Pour terminer, nous évoquerons les
différents Ex-Libris que Meyer réalisa pour des médecins Lorrains : ils sont de
facture variable mais témoignent de la sûreté, du sens artistique et de la
culture du maître graveur : celui du Professeur Jean Girard (1903-1955)
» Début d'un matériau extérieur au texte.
(** Resolving one of them leaves one less. *)
Lemma unresolved_step w w' bs a x t i :
  static w bs -> infos w !! a = Some x -> tinfos w !! t = Some i -> rd w a = None -> (forall q, rd w' q = None <-> q <> a /\ rd w q = None) ->
  unresolved w i = unresolved w' i + (if decide (t = ai_tx x) then 1 else 0).
Proof.
  intros Hst Hx Hi Hn Hrd. unfold unresolved. pose proof (resources_NoDup w bs t i Hst Hi) as Hnd. pose proof (resource_tx w bs t i a x Hst Hi Hx) as Ha.
  rewrite (list_filter_iff (fun q => rd w' q = None) (fun q => q <> a /\ rd w q = None)) by done. clear Hi.
  assert (forall l, NoDup l -> length (filter (fun q => rd w q = None) l) = length (filter (fun q => q <> a /\ rd w q = None) l) + (if decide (a ∈ l) then 1 else 0)) as Hl.
  { clear Hnd Ha i. induction l as [|q l IH]; intros Hnd; [rewrite decide_False by apply not_elem_of_nil; done|]. apply NoDup_cons in Hnd as [Hq Hnd]. rewrite !filter_cons.
    destruct (decide (q = a)) as [->|Hne].
    - rewrite (decide_True (P := a ∈ a :: l)) by (by left). rewrite (decide_True (P := rd w a = None)) by done. rewrite (decide_False (P := a <> a /\ _)) by tauto.
      cbn. rewrite IH by done. rewrite decide_False by done. lia.
    - rewrite (decide_ext (a ∈ q :: l) (a ∈ l)) by (rewrite elem_of_cons; naive_solver). destruct (decide (rd w q = None)) as [Hr|Hr].
      + rewrite (decide_True (P := q <> a /\ _)) by done. cbn. rewrite IH by done. lia.
      + rewrite (decide_False (P := q <> a /\ _)) by tauto. by apply IH. }
  rewrite (Hl _ Hnd). f_equal. apply decide_ext. rewrite Ha. naive_solver.
Qed.

Section set_read.
Context w bs (c : nat) R g (a : nat) (v : Version) (y : ResourceAccess) (i : diff_cell).
Hypothesis Hinv : inv w bs c (SetRead a v :: R) g.
Hypothesis Hy : w_accesses w !! a = Some y.
Hypothesis Hn : ra_read y = None.
Let d := ai_diff (ra_info y).
Hypothesis Hi : w_diffs w !! d = Some i.
Let w1 := with_accesses w (<[a := store_read y v]> (w_accesses w)).
Let w' := with_diffs w1 (if ra_is_batch_head y then <[d := {| dc_info := dc_info i; dc_read := Some v; dc_written := dc_written i |}]> (w_diffs w) else w_diffs w).
Let calls := match access_type (ai_metadata (ra_info y)) with Read => [SetWritten a v] | Write => [] end ++ [DecreasePendingResources (ai_tx (ra_info y))].

Lemma set_read_call : step_call w (SetRead a v) = Ok (w', calls).
Proof.
  unfold_call. rewrite Hy. cbn [expect mbind outcome_bind]. rewrite Hn. unfold w'. destruct (ra_is_batch_head y); [|done].
  unfold diff_set_read. cbn [w_diffs with_accesses]. fold d. rewrite Hi. done.
Qed.

Lemma set_read_info : infos w !! a = Some (ra_info y) /\ rd w a = None /\ head w a = ra_is_batch_head y.
Proof. split; [by apply infos_lookup|]. unfold rd, head. by rewrite Hy. Qed.

Lemma set_read_drd q : drd w' q = if decide (ra_is_batch_head y = true /\ q = d) then Some v else drd w q.
Proof.
  unfold drd, w'. cbn. destruct (ra_is_batch_head y).
  - erewrite upd_field by done. destruct (decide (q = d)) as [->|]; [by rewrite decide_True|by rewrite decide_False by tauto].
  - by rewrite decide_False by (by intros [? _]).
Qed.
Lemma set_read_dwr q : dwr w' q = dwr w q.
Proof.
  unfold dwr, w'. cbn. destruct (ra_is_batch_head y); [|done]. erewrite upd_field by done. case_decide; [subst; by rewrite Hi|done].
Qed.

Lemma set_read_extends : extends w w'.
Proof.
  destruct Hinv as [Hst Hv _ _ _]. destruct set_read_info as (Hx & Hr & Hh). split.
  - unfold w'. destruct (ra_is_batch_head y) eqn:E; [|by apply (stat_store w a y)]. etrans; [|by apply (stat_store w a y (store_read y v))]. by apply (stat_diff w1 d i).
  - done.
  - intros q u Hu. rewrite set_read_drd. case_decide as E; [|done]. destruct E as [E ->]. rewrite <- Hh in E.
    pose proof (va_head _ _ _ _ _ _ Hv a _ Hx E) as Ed. rewrite Hr in Ed. unfold d in Hu. congruence.
Qed.

Lemma set_read_effect : effect w w' a (Some v) (wr w a) None (nx w a).
Proof.
  destruct (cells_at w a y Hy) as (_ & -> & _ & ->). apply (effect_store w w' a y (store_read y v) Hy eq_refl set_read_extends).
Qed.

Lemma set_read_good : good_read w' bs a v.
Proof.
  apply (good_read_frame w); [apply set_read_extends|]. destruct Hinv as [_ Hv _ _ _]. apply (va_SetRead _ _ _ _ _ _ Hv a v); [by left|]. apply set_read_info.
Qed.

(** A read-only access passes the state on. *)
Lemma set_read_written : access_type (ai_metadata (ra_info y)) = Read -> good_written w' bs a v.
Proof.
  intros Hro. destruct Hinv as [Hst Hv _ _ _]. destruct set_read_info as (Hx & Hr & Hh). destruct (stat_parts _ _ (ex_stat _ _ set_read_extends)) as (Ei & Ed & _).
  destruct set_read_good as (x & Hx' & Erid & Hc & Hnh). rewrite Ei in Hx'. rewrite Hx in Hx'. injection Hx' as <-.
  destruct (stat_flags _ _ a (ex_stat _ _ set_read_extends)) as [Eh _]. exists (ra_info y). rewrite Ei. split; [done|]. split; [done|].
  assert (after bs (S (ai_tx (ra_info y))) !! ai_rid (ra_info y) = after bs (ai_tx (ra_info y)) !! ai_rid (ra_info y)) as Eafter.
  { apply (after_unwritten process σ0 n0 w); [done|]. intros q z Hz Et Er. by rewrite (sh_same _ _ (st_shape _ _ _ Hst) q a z _ Hz Hx Et Er) in Hz; simplify_eq. }
  assert (forall u, drd w' d = Some u -> (batch_canceled w' (abatch (dinfos w') (ra_info y)) = false -> v = u \/ sv_version v = index_at bs (abatch (dinfos w') (ra_info y))) ->
    exists u, drd w' d = Some u /\ (batch_canceled w' (abatch (dinfos w') (ra_info y)) = false ->
      reads_from (after bs (S (ai_tx (ra_info y)))) v /\ (v = u \/ sv_version v = index_at bs (abatch (dinfos w') (ra_info y))))) as Hfin.
  { intros u Hu Hv'. exists u. split; [done|]. intros E. split; [|by apply Hv']. eapply reads_from_ext; [|by apply Hc]. by rewrite Erid, Eafter. }
  destruct (Sumbool.sumbool_of_bool (ra_is_batch_head y)) as [E|E].
  - apply (Hfin v); [|by left]. by rewrite set_read_drd, decide_True.
  - destruct Hnh as (u & Hu & Hv'); [congruence|]. by apply (Hfin u).
Qed.
(* ===== verification/SchedActions.v ===== *)
(** * SchedActions: reads, executions, commits and evictions

    Every thread's step, a read served from the store, the execution of a transaction, the commit
    and the eviction of a batch, a rollback: none of them fails, and each keeps the invariant. *)

From S2P Require Import Prelude Codec Types SmtNode SmtTrie SmtUpdate SmtTree AtomicRing CanonicalChain RocksStore L1Types StateSpaces SchedStore SchedCore SchedProofs SchedAccess SchedSerial SchedShape SchedFlow SchedCalls SchedCounters.

(** Where a thread is in the pool. *)
Lemma pool_at {A} (ls : list (list A)) i o rest :
  ls !! i = Some (o :: rest) -> exists R, concat ls ≡ₚ o :: R /\ forall new, concat (<[i := new ++ rest]> ls) ≡ₚ new ++ R.
Proof.
  intros Hi. exists (rest ++ concat (delete i ls)). pose proof (lookup_lt_Some _ _ _ Hi) as Hlt. split.
  - rewrite <- (take_drop_middle _ _ _ Hi) at 1. rewrite delete_take_drop, !concat_app. cbn [concat]. rewrite Permutation_app_comm. cbn. rewrite <- app_assoc, (Permutation_app_comm (concat (drop _ _))). done.
  - intros new. rewrite insert_take_drop by done. rewrite delete_take_drop, !concat_app. cbn [concat]. rewrite Permutation_app_comm, <- !app_assoc. rewrite (Permutation_app_comm (concat (drop _ _))). done.
Qed.

Section actions.
Context {Tx M : Type} (process : M -> nat -> SchedulerTransaction Tx -> list bytes -> option (list (list edit))).
Context (σ0 : vstate) (n0 : Z).
(** The store before: no empty entries, versions up to the last committed batch. *)
Hypothesis Hclean : clean σ0.
Hypothesis Hold : forall r v x, σ0 !! r = Some (v, x) -> (v <= n0)%Z.
Hypothesis Hn0 : (0 <= n0)%Z.
Implicit Types (w : World (Tx := Tx) (M := M)) (bs : list (Checkpoint M * list (SchedulerTransaction Tx))) (ops R : list call) (g : list stage).

Abbreviation static := (static n0).
Abbreviation values := (values process σ0).
Abbreviation commits := (commits process σ0).
Abbreviation inv := (inv process σ0 n0).

(** ** Threads *)

Lemma call_ok w bs c R g o :
  inv w bs c (o :: R) g -> exists w' calls g', step_call w o = Ok (w', calls) /\ stat w' = stat w /\ inv w' bs c (calls ++ R) g'.
Proof.
  destruct o as [a|a p|a v|a v|a v|t|t|t]; intros Hi.
  - destruct (Connect_ok _ _ _ _ _ _ _ _ _ Hi) as (w' & calls & ?). by exists w', calls, g.
  - destruct (AfterLink_ok _ _ _ _ _ _ _ _ _ _ Hi) as (w' & calls & ?). by exists w', calls, g.
  - destruct (SetRead_ok _ _ _ _ _ _ _ _ _ _ Hi) as (w' & calls & ?). by exists w', calls, g.
  - destruct (SetWritten_ok _ _ _ _ _ _ _ _ _ _ Hi) as (w' & calls & ?). by exists w', calls, g.
  - destruct (Forward_ok _ _ _ _ _ _ _ _ _ _ Hi) as (w' & calls & ?). by exists w', calls, g.
  - destruct (DecreasePendingResources_ok _ _ _ _ _ _ _ _ _ Hi) as (w' & g' & ?). by exists w', [], g'.
  - destruct (PushAvailable_ok _ _ _ _ _ _ _ _ _ Hi) as (w' & g' & ?). by exists w', [], g'.
  - destruct (DecreasePendingTxs_ok _ _ _ _ _ _ _ _ _ Hi) as (w' & g' & ?). by exists w', [], g'.
Qed.

(** A call leaves the threads to the pool. *)
Lemma step_call_threads w o w' calls : step_call w o = Ok (w', calls) -> w_threads w' = w_threads w.
Proof.
  destruct o; unfold_call; intros E; repeat match goal with
    | H : context [expect ?e] |- _ => destruct e eqn:?; cbn [expect mbind outcome_bind] in H; [|discriminate H]
    end; simplify_eq; try done.
  - by destruct (ra_prev _) as [p|]; [destruct (w_accesses w !! p)|]; simplify_eq/=.
  - destruct (ra_read _); [by simplify_eq|]. destruct (ra_is_batch_head _); cbn in E; [|by simplify_eq]. unfold diff_set_read in E. cbn in E. destruct (w_diffs w !! _); by simplify_eq/=.
  - destruct (ra_written _); [by simplify_eq|]. destruct (ra_is_batch_tail _); cbn in E; [|by simplify_eq]. unfold diff_set_written in E. cbn in E. destruct (w_diffs w !! _); [|done].
    cbn in E. destruct (batch_canceled _ _); by simplify_eq/=.
  - by destruct (st_pending_resources _ =? 1)%Z.
Qed.

(** The world with its pool of threads. *)
Record good w bs (c : nat) g : Prop := {
  gd_inv : inv w bs c (concat (w_threads w)) g;
  gd_ordered : Forall (ordered w) (w_threads w)
}.

(** Threads and the eviction queue are not looked at. *)
Definition similar w w' : Prop :=
  w_accesses w' = w_accesses w /\ w_diffs w' = w_diffs w /\ w_txs w' = w_txs w /\ w_batches w' = w_batches w /\ w_resources w' = w_resources w /\
  w_reads w' = w_reads w /\ w_available w' = w_available w /\ w_writes w' = w_writes w /\ w_lifecycle w' = w_lifecycle w /\
  w_threshold w' = w_threshold w /\ w_latest w' = w_latest w.

Lemma inv_similar w w' bs c ops g : similar w w' -> inv w bs c ops g -> inv w' bs c ops g.
Proof.
  intros (E1 & E2 & E3 & E4 & E5 & E6 & E7 & E8 & E9 & E10 & E11) [H1 H2 H3 H4 H5].
  assert (stat w' = stat w) as Es by (unfold stat, infos, dinfos, tinfos, binfos; by rewrite E1, E2, E3, E4). assert (extends w w') as He by (by apply extends_same). split.
  - by apply (static_frame _ w).
  - eapply (values_same _ _ _ w); eauto.
  - eapply (tokens_same w); eauto.
  - eapply (counts_frame w); try done. intros a. unfold rd. by rewrite E1.
  - by eapply (commits_frame _ _ w).
Qed.

Lemma ordered_stat w w' l : stat w' = stat w -> ordered w l -> ordered w' l.
Proof. intros E. unfold ordered. by destruct (stat_parts _ _ E) as [-> _]. Qed.

(** *** The order within a thread *)

Lemma ordered_suffix w l l' : ordered w (l ++ l') -> ordered w l'.
Proof. intros H l1 a v l2 x E. apply (H (l ++ l1) a v l2 x). by rewrite E, app_assoc. Qed.

Lemma ordered_cons w o l :
  ordered w l -> (forall a v x, o = SetWritten a v -> infos w !! a = Some x ->
    match access_type (ai_metadata x) with Write => DecreasePendingTxs (ai_tx x) ∈ l | Read => DecreasePendingResources (ai_tx x) ∈ l end) -> ordered w (o :: l).
Proof.
  intros Hl Ho [|o' l1] a v l2 x E; cbn in E; injection E as E0 E.
  - subst l2. intros Hx. by eapply Ho.
  - by apply (Hl l1 a v l2 x).
Qed.

Lemma ordered_step w o rest w' calls : ordered w (o :: rest) -> step_call w o = Ok (w', calls) -> ordered w (calls ++ rest).
Proof.
  intros Ho E. pose proof (ordered_suffix w [o] rest Ho) as Hr. assert (forall o', (forall a v, o' <> SetWritten a v) -> ordered w (o' :: rest)) as Hone.
  { intros o' Hne. apply ordered_cons; [done|]. intros a v x ->. by destruct (Hne a v). }
  destruct o; unfold_call in E; repeat match goal with
    | H : context [expect ?e] |- _ => destruct e eqn:?; cbn [expect mbind outcome_bind] in H; [|discriminate H]
    end; simplify_eq; try done.
  - destruct (ra_prev _) as [p|]; [destruct (w_accesses w !! p)|]; simplify_eq/=; [by apply Hone|done].
  - destruct (ra_written _); [by apply Hone|done].
  - destruct (ra_read _); [by simplify_eq|]. assert (calls = match access_type (ai_metadata (ra_info r)) with Read => [SetWritten a v] | Write => [] end ++ [DecreasePendingResources (ai_tx (ra_info r))]) as ->.
    { destruct (if ra_is_batch_head r then _ else _); cbn in E; by simplify_eq. }
    destruct (access_type _) eqn:Et; cbn [app]; [|by apply Hone]. apply ordered_cons; [by apply Hone|]. intros a' v' x [= <- <-] Hx.
    unfold infos in Hx. rewrite list_lookup_fmap, Heqo in Hx. injection Hx as <-. rewrite Et. by left.
  - destruct (ra_written _); [by simplify_eq|]. destruct (if ra_is_batch_tail r then _ else _); cbn in E; simplify_eq. by apply Hone.
  - destruct (ra_next _); [by apply Hone|done].
Qed.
illustre un poème de Paul Verlaine, «Cavitri-Mahabharatta»,
en référence à la vaste culture artistique et littéraire du destinataire
(Op.29-1942). L’Ex-libris du Professeur Jean Hartemann
(1898-1946) fait allusion à la carrière universitaire de l’intéressé en gynècologie-obstétrique, ainsi qu’à ses talents de musicien
et d’écrivain. (Op.27-1942). Celui du Docteur Vichard
évoque la carrière chirurgicale du titulaire et son penchant pour les voyages.(Op.34-1944). L’Ex-libris du docteur Marc Grunewald, médecin praticien à Trieux,
est orné d’une scène mythologique représentant Machaon, fils d’Esculape,
soignant le pied du guerrier grec Philoctète. (Op.69-1949). La même année Meyer
grave celui d’Antoine Bergeret, médecin et directeur du laboratoire qui
fabriquait les extraits Noirot, ce que rappelle le
thème retenu.(OP.75-1949). En 1973, sont gravés les
Ex-libris du Professeur Jean-Pierre Grilliat
(Op.182), et celui du Professeur Marcel Ribon
(Op.183), ces œuvres en rapport direct avec les orientations professionnelles
des titulaires. Le Docteur Guy Steinbach fait
représenter les armes de sa famille originaire de Mulhouse (Op.193-1975). Les
docteurs Claude et Annette Spielmann utilisent des
thèmes rappelant leur activité d’ophtalmologistes, leur amour de la montagne.
(Op.201-1977). Le Professeur Claude Chardot se voit
offrir une composition qui évoque les activités et attachements du destinataire
« Opposition entre le monde d’En-Haut personnifié par l’ange D’Autun, et le
monde d’En-Bas avec la Lorraine, le Maroc, la
médecine et spécialement la chirurgie cancérologique dont il fut un pionnier »
(Op.206-1978). Le dernier est celui du Professeur Pierre Landes, chirurgien,
gynécologue et obstétricien. La composition retenue, à sujets multiples,
rassemble les attributs de ces activités en même temps que les armes de Nancy
et de Darney.
Ces différents exemples témoignent de la
diversité de l’inspiration de Daniel Meyer et de sa parfaite intégration dans
notre région. Comme bien d’autres Alsaciens venus à Nancy pour des raisons
diverses, il a contribué à l’enrichissement du patrimoine artistique de la
Lorraine et particulièrement celui de notre Faculté.